— RECORDS FOR THE TASK —
Lemma process_image_frame_effect_witness :
  shape (fst (@process_image V_face 0%nat "pixelate" 10 [frame_640x480]) !!! 0%nat)
    = shape frame_640x480.
Proof.
  destruct (@process_image_frame_effect V_face 0%nat "pixelate" 10 [frame_640x480]
              _ _ ltac:(simpl; lia) (surjective_pairing _))
    as ((_ & Hshape & _) & _).
  exact Hshape.
Defined.

Lemma mask_clips_to_frame_witness :
  exists s', @anonymize_face V_edge 0%nat 620 460 40 40 "mask" 51 [frame_640x480]
               = (s', Ok 0%nat) /\
             px (s' !!! 0%nat) 470 630 1 = 0 /\
             px (s' !!! 0%nat) 459 630 1 = px frame_640x480 459 630 1.
Proof.
  destruct (@mask_clips_to_frame V_edge 0%nat 620 460 40 40 51 [frame_640x480]
              frame_640x480 eq_refl ltac:(lia) ltac:(lia) ltac:(lia) ltac:(lia))
    as (s' & Hrun & _ & Hpx).
  exists s'. split; [exact Hrun|].
  split; rewrite Hpx by (simpl; lia); reflexivity.
Defined.

Lemma pixelate_past_edge_raises_witness :
  exists s', @anonymize_face V_edge 0%nat 620 460 40 40 "pixelate" 10 [frame_640x480]
               = (s', Raise ValueError).
Proof.
  destruct (@pixelate_past_edge_raises V_edge 0%nat 620 460 40 40 10 [frame_640x480]
              frame_640x480 eq_refl ltac:(simpl; lia) ltac:(simpl; lia) ltac:(simpl; lia)
              ltac:(lia) ltac:(lia) ltac:(simpl; lia))
    as (s' & Hrun & _).
  exists s'. exact Hrun.
Defined.

Lemma pixelate_zero_intensity_witness :
  @process_image V_face 0%nat "pixelate" 0 [frame_640x480]
    = ([frame_640x480], Raise ZeroDivisionError).
Proof.
  rewrite (@pixelate_zero_intensity V_face 0%nat [frame_640x480]
             [face_at 100 50 40 40] eq_refl).
  vm_compute. reflexivity.
Defined.

Lemma process_video_frames_witness :
  let out := @process_video V_face clip_30 "mask" 51 [] in
  length (out_frames (vs_out (fst out))) = 1%nat /\
  Forall (fun f => f ∈ vs_store (fst out)) [frame_640x480].
Proof.
  destruct (@process_video_frames V_face clip_30 "mask" 51 [] _ _ eq_refl
              (surjective_pairing _)) as (_ & _ & _ & Hok).
  destruct (Hok 1 1 ltac:(vm_compute; reflexivity)) as (Hlen & Hin & _).
  split; [exact Hlen | exact Hin].
Defined.

Lemma process_video_zero_frame_count_witness :
  exists st, @process_video V_none clip_unknown_length "none" 51 []
               = (st, Raise ZeroDivisionError) /\
             length (out_frames (vs_out st)) = 10%nat.
Proof.
  destruct (@process_video_zero_frame_count V_none clip_unknown_length "none" 51 []
              ltac:(right; reflexivity) eq_refl eq_refl ltac:(simpl; lia))
    as (st & Hrun & Hten & _).
  exists st. split; [exact Hrun | exact Hten].
Defined.

Lemma process_video_quiet_returns_witness :
  exists st total_faces,
    @process_video V_face clip_30 "mask" 51 [] = (st, Ok (total_faces, 1)) /\
    out_released (vs_out st) = true.
Proof.
  destruct (@process_video_quiet_returns V_face clip_30 "mask" 51 []
              ltac:(left; reflexivity) eq_refl ltac:(left; simpl; lia))
    as (st & tf & Hrun & _ & _ & _ & Hout).
  exists st, tf. split; [exact Hrun | exact Hout].
Defined.

Lemma process_video_unopened_witness :
  exists st, @process_video V_face clip_unreadable "blur" 51 [] = (st, Ok (0, 0)) /\
             out_frames (vs_out st) = [].
Proof.
  destruct (@process_video_unopened V_face clip_unreadable "blur" 51 [] eq_refl)
    as (st & Hrun & _ & _ & _ & Hnone & _).
  exists st. split; [exact Hrun | exact Hnone].
Defined.

Lemma locator_reads_detections_witness :
  @detect_faces_deepface V_edge 0%nat [frame_640x480]
    = ([frame_640x480], Ok [(620, 460, 40, 40)]).
Proof.
  destruct (@locator_reads_detections V_edge 0%nat [frame_640x480]
              [face_at 620 460 40 40] eq_refl) as (Hrun & _ & _ & Hsame).
  rewrite Hrun.
  exact (f_equal (fun r => ([frame_640x480], Ok r)) (Hsame [(620, 460, 40, 40)])).
Defined.

Lemma first_five_requests_accepted_witness :
  check_all "203.0.113.7" [0; 1000; 2000; 3000; 4000; 5000; 6000]
    (rate_limit_storage idle_server)
    = [true; true; true; true; true; false; false].
Proof.
  rewrite (first_five_requests_accepted "203.0.113.7" 0
             [0; 1000; 2000; 3000; 4000; 5000; 6000] (rate_limit_storage idle_server)
             ltac:(vm_compute; reflexivity)).
  - reflexivity.
  - repeat (constructor; [unfold RATE_LIMIT_WINDOW; lia|]). constructor.
Defined.

Lemma quota_restored_after_window_witness :
  snd (check_rate_limit 86404000000 "203.0.113.7" (rate_limit_storage busy_server))
    = true.
Proof.
  rewrite (quota_restored_after_window 86404000000 "203.0.113.7"
             (rate_limit_storage busy_server)).
  - reflexivity.
  - repeat (constructor; [unfold RATE_LIMIT_WINDOW; lia|]). constructor.
Defined.

Lemma refused_request_not_recorded_witness :
  check_rate_limit 5000000 "203.0.113.7" (rate_limit_storage busy_server)
    = (rate_limit_storage busy_server, false).
Proof.
  apply (refused_request_not_recorded 5000000 "203.0.113.7"
           (rate_limit_storage busy_server)
           [0; 1000000; 2000000; 3000000; 4000000] eq_refl).
  - repeat (constructor; [unfold RATE_LIMIT_WINDOW; lia|]). constructor.
  - simpl. lia.
Defined.

Lemma addresses_are_independent_witness :
  snd (check_rate_limit 7000000 "203.0.113.7"
         (foldl limiter_step (rate_limit_storage busy_server)
            [Check 5000000 "198.51.100.2"; Query 6000000 "198.51.100.2"]))
    = snd (check_rate_limit 7000000 "203.0.113.7" (rate_limit_storage busy_server)).
Proof.
  destruct (addresses_are_independent
              [Check 5000000 "198.51.100.2"; Query 6000000 "198.51.100.2"]
              "203.0.113.7" (rate_limit_storage busy_server) 7000000) as (_ & Hsame & _).
  - repeat (constructor; [discriminate|]). constructor.
  - exact Hsame.
Defined.

Lemma usage_query_is_free_witness :
  check_rate_limit 7000000 "203.0.113.7"
    (fst (get_remaining_uses 6000000 "203.0.113.7" (rate_limit_storage busy_server)))
  = check_rate_limit 7000000 "203.0.113.7" (rate_limit_storage busy_server).
Proof.
  apply (usage_query_is_free 7000000 6000000 "203.0.113.7"
           (rate_limit_storage busy_server)). lia.
Defined.

Lemma refused_requests_get_429_witness :
  snd (@anonymize_image_endpoint V_face scripted_codec 5000000 5000001 "203.0.113.7"
         photo "blur" 51 busy_server) = HTTPException 429.
Proof.
  destruct (@refused_requests_get_429 V_face scripted_codec 5000000 5000001
              "203.0.113.7" photo [photo] "blur" 51 busy_server eq_refl) as (Himg & _).
  exact Himg.
Defined.

Lemma rejected_upload_is_counted_witness :
  let out := @anonymize_image_endpoint V_face scripted_codec 0 1 "203.0.113.7"
               notes "blur" 51 idle_server in
  snd out = HTTPException 400 /\
  entries (rate_limit_storage (fst out)) "203.0.113.7" = [0].
Proof.
  destruct (@rejected_upload_is_counted V_face scripted_codec 0 1 "203.0.113.7"
              notes "blur" 51 idle_server "text/plain" eq_refl eq_refl eq_refl)
    as (Hstatus & _ & Hrecord).
  split; [exact Hstatus | exact Hrecord].
Defined.

Lemma undecodable_image_gets_500_witness :
  snd (@anonymize_image_endpoint V_face scripted_codec 0 1 "203.0.113.7"
         broken "blur" 51 idle_server) = HTTPException 500.
Proof.
  destruct (@undecodable_image_gets_500 V_face scripted_codec 0 1 "203.0.113.7"
              broken "blur" 51 idle_server "image/jpeg" eq_refl eq_refl eq_refl eq_refl)
    as (Hstatus & _).
  exact Hstatus.
Defined.




Lemma oversized_batch_is_counted_witness :
  let out := @anonymize_batch_endpoint V_face scripted_codec 0 1 "203.0.113.7"
               (replicate 11 photo) "mask" 51 idle_server in
  snd out = HTTPException 400 /\
  entries (rate_limit_storage (fst out)) "203.0.113.7" = [0].
Proof.
  destruct (@oversized_batch_is_counted V_face scripted_codec 0 1 "203.0.113.7"
              (replicate 11 photo) "mask" 51 idle_server eq_refl ltac:(simpl; lia))
    as (Hstatus & _ & Hrecord).
  split; [exact Hstatus | exact Hrecord].
Defined.

Lemma process_image_masks_all_regions_witness :
  exists s', @process_image V_pair 0%nat "mask" 51 [frame_640x480] = (s', Ok (0%nat, 2)) /\
             px (s' !!! 0%nat) 70 130 0 = 0 /\
             px (s' !!! 0%nat) 95 130 0 = 0 /\
             px (s' !!! 0%nat) 120 130 0 = px frame_640x480 120 130 0.
Proof.
  destruct (@process_image_masks_all_regions V_pair 0%nat 51 [frame_640x480]
              frame_640x480 [(100, 50, 40, 40); (120, 60, 40, 40)] eq_refl
              ltac:(vm_compute; reflexivity))
    as (s' & Hrun & _ & Hpx).
  - repeat (constructor; [cbn; lia|]). constructor.
  - exists s'. split; [exact Hrun|].
    repeat split; rewrite Hpx by (simpl; lia); reflexivity.
Defined.

Lemma process_image_unrecognized_counts_witness :
  exists s', @process_image V_face 0%nat "pixellate" 51 [frame_640x480]
               = (s', Ok (0%nat, 1)) /\
             px (s' !!! 0%nat) 60 110 2 = px frame_640x480 60 110 2.
Proof.
  destruct (@process_image_unrecognized_counts V_face 0%nat "pixellate" 51
              [frame_640x480] frame_640x480 [(100, 50, 40, 40)] eq_refl eq_refl
              ltac:(vm_compute; reflexivity))
    as (s' & Hrun & _ & Hpx).
  exists s'. split; [exact Hrun|]. apply Hpx. simpl. lia.
Defined.

Lemma blur_writes_blurred_region_witness :
  exists s', @anonymize_face V_face 0%nat 100 50 40 40 "blur" 50 [frame_640x480]
               = (s', Ok 0%nat) /\
             shape (s' !!! 0%nat) = shape frame_640x480.
Proof.
  destruct (pair_blur (region_view frame_640x480 100 50 40 40) (51, 51) 0)
    as [blurred|e] eqn:Hblur; [|vm_compute in Hblur; discriminate].
  destruct (@blur_writes_blurred_region V_face 0%nat 100 50 40 40 50 [frame_640x480]
              frame_640x480 blurred eq_refl frame_640x480_inside Hblur)
    as (s' & Hrun & Hshape & _).
  - vm_compute in Hblur. injection Hblur as <-. reflexivity.
  - exists s'. split; [exact Hrun | exact Hshape].
Defined.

— PROBLEM DESCRIPTION —
Taking the material above, extract exactly and only the lines from the line with "exists st, tf." to the line with "[0; 1000; 2000; 3000; 4000; 5000; 6000] (rate_limit_storage", inclusive of both.

— YOUR SOLUTION —
  exists st, tf. split; [exact Hrun | exact Hout].
Defined.

Lemma process_video_unopened_witness :
  exists st, @process_video V_face clip_unreadable "blur" 51 [] = (st, Ok (0, 0)) /\
             out_frames (vs_out st) = [].
Proof.
  destruct (@process_video_unopened V_face clip_unreadable "blur" 51 [] eq_refl)
    as (st & Hrun & _ & _ & _ & Hnone & _).
  exists st. split; [exact Hrun | exact Hnone].
Defined.

Lemma locator_reads_detections_witness :
  @detect_faces_deepface V_edge 0%nat [frame_640x480]
    = ([frame_640x480], Ok [(620, 460, 40, 40)]).
Proof.
  destruct (@locator_reads_detections V_edge 0%nat [frame_640x480]
              [face_at 620 460 40 40] eq_refl) as (Hrun & _ & _ & Hsame).
  rewrite Hrun.
  exact (f_equal (fun r => ([frame_640x480], Ok r)) (Hsame [(620, 460, 40, 40)])).
Defined.

Lemma first_five_requests_accepted_witness :
  check_all "203.0.113.7" [0; 1000; 2000; 3000; 4000; 5000; 6000]
    (rate_limit_storage idle_server)
    = [true; true; true; true; true; false; false].
Proof.
  rewrite (first_five_requests_accepted "203.0.113.7" 0
             [0; 1000; 2000; 3000; 4000; 5000; 6000] (rate_limit_storage idle_server)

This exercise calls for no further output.